ABOUT THIS TASK: Retype, word for word, each line between the lines holding "#[export] Instance certs" and "Definition rename : request", inclusive, and leave the rest of the data alone.

Collected data entries:
★ ★ ★ ★ ★

(* ===== verification/WitnessesUi.v ===== *)
(** Concrete runs for the theorems on logins and on the API of operators: a
    request on which all hypotheses hold, with the theorem applied to it. *)
From S2P Require Import Prelude GoStrings GoPath Schema World BaseFs Crypto Models Tuf FsHandles TufFs Toys Http Limiter ApiStorage ApiUpdate ApiTuf Updates Rollouts Scopes Users UserOps Auth AuthLocal UiApi UiUpdates UiRoutes UiSpec Witnesses.
Import Users UserRuns.

(** ** Logins *)

Module LoginRuns.
(** A bucket that is never refilled. *)
#[export] Instance buckets : RateLimit :=
  {| bucket := Z; NewLimiter _ burst := burst; AllowN b _ n := (n <=? b, if n <=? b then b - n else b); no_tokens b _ := b <=? 0 |}.
#[export] Instance encoders : Encoders := {| any_json _ _ := "" |}.
#[export] Instance scrypt : Scrypt := {| scrypt_Key password salt := Ok (password +:+ salt) |}.
#[export] Instance user_data_tokens : Tokens localProviderUserData :=
  tokens_iso (λ u, (PasswordTimestamp u, ud_PasswordHistory u)) (λ p, mkUserData p.1 p.2).
#[export] Instance user_data : JSON localProviderUserData := toy_codec.
Definition request_with (headers : gmap string (list string)) (cookies params form : gmap string string) : request :=
  {| rq_method := POST; rq_path := "/"; rq_route := "/"; rq_ip := "10.0.0.1"; rq_scheme := "https"; rq_host := "host";
     rq_headers := headers; rq_cookies := cookies; rq_params := params; rq_query := ∅; rq_form := form;
     rq_body := Ok ""; rq_csrf := None |}.
Definition salt : string := str_take 10 secret.
Definition stored (password : string) : string := "0" +:+ salt +:+ hex (password +:+ salt).
(** Ann's password is "old", the one before it was "older". *)
Definition ann_local : user_row :=
  UserRow "ann" (stored "old") "" 0 false "devices:read,users:read" (json_Marshal (mkUserData 5 [stored "older"])).
Definition w_local : world := with_db (with_users {[1 := ann_local]} 1 UserRuns.database) UserRuns.w.
Definition w_no_session : world := with_db (with_users {[1 := ann_local]} 1 empty_db) UserRuns.w.
Definition limiter : authRateLimiter :=
  NewRateLimiter {| AttemptsPerSecond := 0; AttemptsBlockDurationSec := 0; BadAuthLimit := 1; BadAuthBlockDurationSec := 0 |} 0.
Definition server_on (w : world) : server authRateLimiter := Server w limiter [].
Definition provider : localProvider :=
  {| local_config := {| MinPasswordLength := 3; PasswordHistory := 3; PasswordAgeDays := 90;
       ComplexityRules := {| RequireUppercase := true; RequireLowercase := true; RequireDigit := false; RequireSpecialChar := "" |};
       DevelopmentCookies := false |};
     newUserScopes := 0; sessionTimeout := 3600 * 10 ^ 9 |}.
Definition bearer : request := request_with {["authorization" := ["Bearer " +:+ secret]]} ∅ ∅ ∅.
Definition login : request := request_with ∅ ∅ ∅ {["username" := "ann"; "password" := "old"]}.
Definition change : request :=
  request_with ∅ {[AuthCookieName := secret]} {["username" := "ann"]} {["currentPassword" := "old"; "newPassword" := "Newer"]}.
(** The first bad attempt takes the only token of the bucket. *)
Definition flagged : authRateLimiter := flagBadOperation limiter "10.0.0.1" 5.
End LoginRuns.
Import LoginRuns.

Lemma run_pair {A S} (p : result A * S) a : p.1 = Ok a -> p = (Ok a, p.2).
Proof. destruct p as [r s]. by intros [= ->]. Qed.

Lemma GetUser_sound_witness : ∃ s',
  common_GetUser UserRuns.h (renderLoginPage provider) bearer (server_on UserRuns.w) = (Ok (Some expect), s') ∧
  ∃ token hashed, presents bearer token ∧ hashToken UserRuns.h token = Ok hashed ∧
    token_granted UserRuns.database 1000 hashed expect.
Proof.
  destruct (common_GetUser UserRuns.h (renderLoginPage provider) bearer (server_on UserRuns.w)) as [r s'] eqn:E.
  assert (r = Ok (Some expect)) as -> by (refine (eq_trans (eq_sym (f_equal fst E)) _); vm_compute; reflexivity).
  exists s'. split; [reflexivity|].
  destruct (GetUser_sound UserRuns.h (renderLoginPage provider) bearer (server_on UserRuns.w) expect s' E) as [[(_ & Hh & _)|H] _].
  - vm_compute in Hh. discriminate Hh.
  - exact H.
Defined.

Lemma login_sound_witness : ∃ res s' (sid hashed : string),
  handleLogin UserRuns.h provider login (server_on w_no_session) = (res, s') ∧
  hashSessionID UserRuns.h sid = Ok hashed ∧
  is_Some (sessions (db (sv_world s')) !! hashed).
Proof.
  destruct (handleLogin UserRuns.h provider login (server_on w_no_session)) as [res s'] eqn:E.
  assert (db (sv_world s') <> db w_no_session) as Hd.
  { intros H. assert (size (sessions (db (sv_world s'))) = 1%nat) as Hn
      by (refine (eq_trans (f_equal (λ p, size (sessions (db (sv_world p.2)))) (eq_sym E)) _); vm_compute; reflexivity).
    rewrite H in Hn. vm_compute in Hn. discriminate Hn. }
  destruct (login_sound UserRuns.h provider login (server_on w_no_session) res s' E Hd)
    as (i & row & us & sid & hashed & _ & _ & _ & _ & _ & Hh & _ & H).
  exists res, s', sid, hashed. split; [reflexivity|]. split; [exact Hh|]. rewrite H. eexists. apply lookup_insert_eq.
Defined.


Lemma bad_auth_block_holds_witness :
  is_Some (allow (flagBadOperation flagged "10.0.0.1" 10) "10.0.0.1" (10 + 299 * 10 ^ 9)).1.
Proof.
  refine (bad_auth_block_holds flagged "10.0.0.1" 10 [] (10 + 299 * 10 ^ 9) _ _ _ _).
  - vm_compute. reflexivity.
  - vm_compute. discriminate.
  - constructor.
  - vm_compute. split; [discriminate|reflexivity].
Defined.

(** ** The API of operators *)

Module ApiRuns.
(** No document is read on these runs: codecs and libraries that know nothing. *)
#[export] Instance no_json A : JSON A | 1000 := {| json_Marshal _ := ""; json_Unmarshal _ := Err ErrIO |}.
#[export] Instance no_canonical A : Canonical A | 1000 := {| cjson_Encode _ := Err ErrIO |}.
#[export] Instance no_bind A : Bind A | 1000 := {| bind_request _ := Err ErrIO |}.
#[export] Instance no_bind_onto A : BindOnto A | 1000 := {| bind_onto _ _ := Err ErrIO |}.
#[export] Instance ed : Ed25519 := toy_ed.
#[export] Instance flate : Ostree.Flate := {| Ostree.inflate z := Ok z |}.
#[export] Instance payload : Payload := {| request_tarball _ := {| Tar.tb_bytes := ""; Tar.tb_read_err := None; Tar.tb_items := [] |} |}.
#[export] Instance query_params : QueryParams := {| query_int_or _ _ n := Ok n; query_bool_or _ _ b := Ok b |}.
#[export] Instance certs : CertCodec := {| pem_cert raw := raw; pem_decode s := Some (s, ""); ParseCertificate s := Err ErrIO |}.
#[export] Instance csrs : CsrCodec :=
  {| csr := unit; pem_block _ := None; ParseCertificateRequest _ := Err ErrIO; CheckSignature _ := Err ErrIO;
     csr_CommonName _ := ""; CreateCertificate _ _ := Err ErrIO |}.
(** Labels in a request are those of its query. *)
#[export] Instance bind_labels : Bind LabelsReq :=
  {| bind_request r := Ok {| Upserts := (λ l, default "" (head l)) <$> rq_query r; Deletes := [] |} |}.
#[export] Instance rollouts : JSON Rollout := RolloutDemo.json.
#[export] Instance bind_rollout : Bind Rollout := {| bind_request _ := Ok RolloutDemo.ro |}.

Definition handlers : handlers :=
  {| h_root := "/d"; h_tuf := tuf_init "/d/tuf" "/d/auth" "/d/updates"; h_users := UserRuns.h; h_ca := None |}.
(** A token of an account, both with the permission to delete devices. *)
Definition denied : device_row := DeviceRow "" true 1 1 "" ∅ "" "" "" "" 0.
Definition active : device_row := DeviceRow "" false 1 1 "main" {["group" := "lab"]} "" "" "" "" 0.
Definition database : Schema.database :=
  with_devices {["dev1" := denied; "dev2" := active]}
    (with_updates {["u1" := UpdateRow "main" 5 "ann"]}
      (with_tokens {[1 := TokenRow 1 0 2000 "ci" "devices:delete" hashed]} 1
        (with_users {[1 := UserRow "ann" "" "" 0 false "devices:delete" "{}"]} 1 empty_db))).
Definition w : world := World {["/d" := Dir; "/d/updates" := Dir]} 1000000 [] database (λ _, secret) 0.
Definition server_at : server authRateLimiter := Server w limiter [].
Definition with_params (params : gmap string string) (query : gmap string (list string)) (id : string) : request :=
  {| rq_method := PUT; rq_path := "/"; rq_route := "/"; rq_ip := "10.0.0.1"; rq_scheme := "https"; rq_host := "host";
     rq_headers := {["authorization" := ["Bearer " +:+ secret]; "last-event-id" := [id]]}; rq_cookies := ∅; rq_params := params;
     rq_query := query; rq_form := ∅; rq_body := Ok ""; rq_csrf := None |}.
Definition undeny : request := with_params {["uuid" := "dev1"]} ∅ "".
Definition rename : request := with_params {["uuid" := "dev2"]} {["name" := ["kitchen"]]} "".
Definition roll_out : request := with_params {["update" := "u1"; "rollout" := "r1"]} ∅ "".
Definition route_undeny : UiRoutes.route (P:=authRateLimiter) := R DELETE "/denied-devices/:uuid" ScopeDevicesD undenyDevice.
(** The handler that echo runs for the route. *)
Definition serve_undeny : request -> H authRateLimiter unit :=
  authUser "1" (local_provider UserRuns.h provider) (scoped route_undeny).
Lemma provider_same r : keeps (on_world same) (GetUser (local_provider UserRuns.h provider) r) any.
Proof. apply same_GetUser. intros r' reason. apply same_renderLoginPage. Qed.
Lemma undeny_listed :
  (route_undeny, serve_undeny) ∈ v1 (json_object:=unit) 4 "1" handlers (local_provider UserRuns.h provider) (λ _, true).
Proof. unfold v1. apply elem_of_app. left. apply list_elem_of_fmap. exists route_undeny. split; [reflexivity|]. cbn. do 13 right. repeat first [left | right]. Qed.
Lemma undeny_changes : ~ same w (sv_world (serve_undeny undeny server_at).2).
Proof.
  intros (_ & Hd & _). apply (f_equal (λ d, d_deleted <$> devices d !! "dev1")) in Hd. vm_compute in Hd. discriminate Hd.
Qed.
Lemma labels_typed_w : labels_typed database.
Proof.
  intros dev row k v. unfold database. cbn [devices with_devices].
  intros [[_ <-]|[_ [_ <-]%lookup_singleton_Some]]%lookup_insert_Some.
  - cbn. rewrite lookup_empty. discriminate.
  - cbn. intros [<- <-]%lookup_singleton_Some. vm_compute. intuition discriminate.
Qed.
End ApiRuns.
Import ApiRuns.

Lemma api_change_needs_scope_witness : ∃ res s' u s1,
  serve_undeny undeny server_at = (res, s') ∧
  GetUser (local_provider UserRuns.h provider) undeny server_at = (Ok (Some u), s1) ∧
  Has (AllowedScopes u) ScopeDevicesD = true.
Proof.
  destruct (serve_undeny undeny server_at) as [res s'] eqn:E.
  assert (~ same w (sv_world s')) as Hch by (pose proof undeny_changes as H; rewrite E in H; exact H).
  destruct (api_change_needs_scope (json_object:=unit) 4 "1" ApiRuns.handlers (local_provider UserRuns.h provider) (λ _, true)
    provider_same route_undeny serve_undeny undeny server_at res s' undeny_listed E Hch) as (_ & u & s1 & scope & Hu & Hs & Hh & _).
  injection Hs as <-. exists res, s', u, s1. split; [reflexivity|]. split; [exact Hu|exact Hh].
Defined.

Lemma rolloutPut_protocol_witness : ∃ res s',
  rolloutPut ApiRuns.handlers UserRuns.user roll_out server_at = (res, s') ∧
  rtc (step "/d") (Sys ApiRuns.w true Waiting []) (Sys (sv_world s') true Waiting []) ∧
  is_Some (file_at (sv_world s') "/d/updates/u1/rollouts/r1").
Proof.
  destruct (rolloutPut ApiRuns.handlers UserRuns.user roll_out server_at) as [res s'] eqn:E.
  exists res, s'. split; [reflexivity|]. split.
  - refine (proj1 (rolloutPut_protocol ApiRuns.handlers UserRuns.user roll_out server_at res s' E _ _ true Waiting [])).
    + constructor.
    + intros row Hrow. vm_compute in Hrow. injection Hrow as <-. apply (bool_decide_unpack _). vm_compute. exact I.
  - refine (eq_rect _ (λ p, is_Some (file_at (sv_world p.2) "/d/updates/u1/rollouts/r1")) _ _ E). vm_compute. eexists. reflexivity.
Defined.


(** A client that has the first of two lines comes back for the second. *)
Lemma stream_resumes_witness : ∃ later,
  streamUpdateLogs (with_params ∅ ∅ "1") [Ok "one"; Ok "two"] server_at =
    (Ok tt, Server (sv_world server_at) (sv_front server_at) (sv_out server_at ++ stream_headers ++ map Write later)) ∧
  later = [log_event 2 "two"].
Proof.
  destruct (stream_resumes (with_params ∅ ∅ "") (with_params ∅ ∅ "1") ["one"] [Ok "two"] server_at server_at)
    as (first & later & _ & _ & H); [vm_compute; (reflexivity || intuition discriminate)..|].
  exists later. split; [exact H|]. apply (f_equal (λ p, drop 3 (sv_out p.2))) in H. vm_compute in H.
  destruct later as [|x [|y later]]; [discriminate H| |discriminate H]. injection H as <-. vm_compute. reflexivity.
Defined.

★ ★ ★ ★ ★

WRITTEN REPLY:
#[export] Instance certs : CertCodec := {| pem_cert raw := raw; pem_decode s := Some (s, ""); ParseCertificate s := Err ErrIO |}.
#[export] Instance csrs : CsrCodec :=
  {| csr := unit; pem_block _ := None; ParseCertificateRequest _ := Err ErrIO; CheckSignature _ := Err ErrIO;
     csr_CommonName _ := ""; CreateCertificate _ _ := Err ErrIO |}.
(** Labels in a request are those of its query. *)
#[export] Instance bind_labels : Bind LabelsReq :=
  {| bind_request r := Ok {| Upserts := (λ l, default "" (head l)) <$> rq_query r; Deletes := [] |} |}.
#[export] Instance rollouts : JSON Rollout := RolloutDemo.json.
#[export] Instance bind_rollout : Bind Rollout := {| bind_request _ := Ok RolloutDemo.ro |}.

Definition handlers : handlers :=
  {| h_root := "/d"; h_tuf := tuf_init "/d/tuf" "/d/auth" "/d/updates"; h_users := UserRuns.h; h_ca := None |}.
(** A token of an account, both with the permission to delete devices. *)
Definition denied : device_row := DeviceRow "" true 1 1 "" ∅ "" "" "" "" 0.
Definition active : device_row := DeviceRow "" false 1 1 "main" {["group" := "lab"]} "" "" "" "" 0.
Definition database : Schema.database :=
  with_devices {["dev1" := denied; "dev2" := active]}
    (with_updates {["u1" := UpdateRow "main" 5 "ann"]}
      (with_tokens {[1 := TokenRow 1 0 2000 "ci" "devices:delete" hashed]} 1
        (with_users {[1 := UserRow "ann" "" "" 0 false "devices:delete" "{}"]} 1 empty_db))).
Definition w : world := World {["/d" := Dir; "/d/updates" := Dir]} 1000000 [] database (λ _, secret) 0.
Definition server_at : server authRateLimiter := Server w limiter [].
Definition with_params (params : gmap string string) (query : gmap string (list string)) (id : string) : request :=
  {| rq_method := PUT; rq_path := "/"; rq_route := "/"; rq_ip := "10.0.0.1"; rq_scheme := "https"; rq_host := "host";
     rq_headers := {["authorization" := ["Bearer " +:+ secret]; "last-event-id" := [id]]}; rq_cookies := ∅; rq_params := params;
     rq_query := query; rq_form := ∅; rq_body := Ok ""; rq_csrf := None |}.
Definition undeny : request := with_params {["uuid" := "dev1"]} ∅ "".
Definition rename : request := with_params {["uuid" := "dev2"]} {["name" := ["kitchen"]]} "".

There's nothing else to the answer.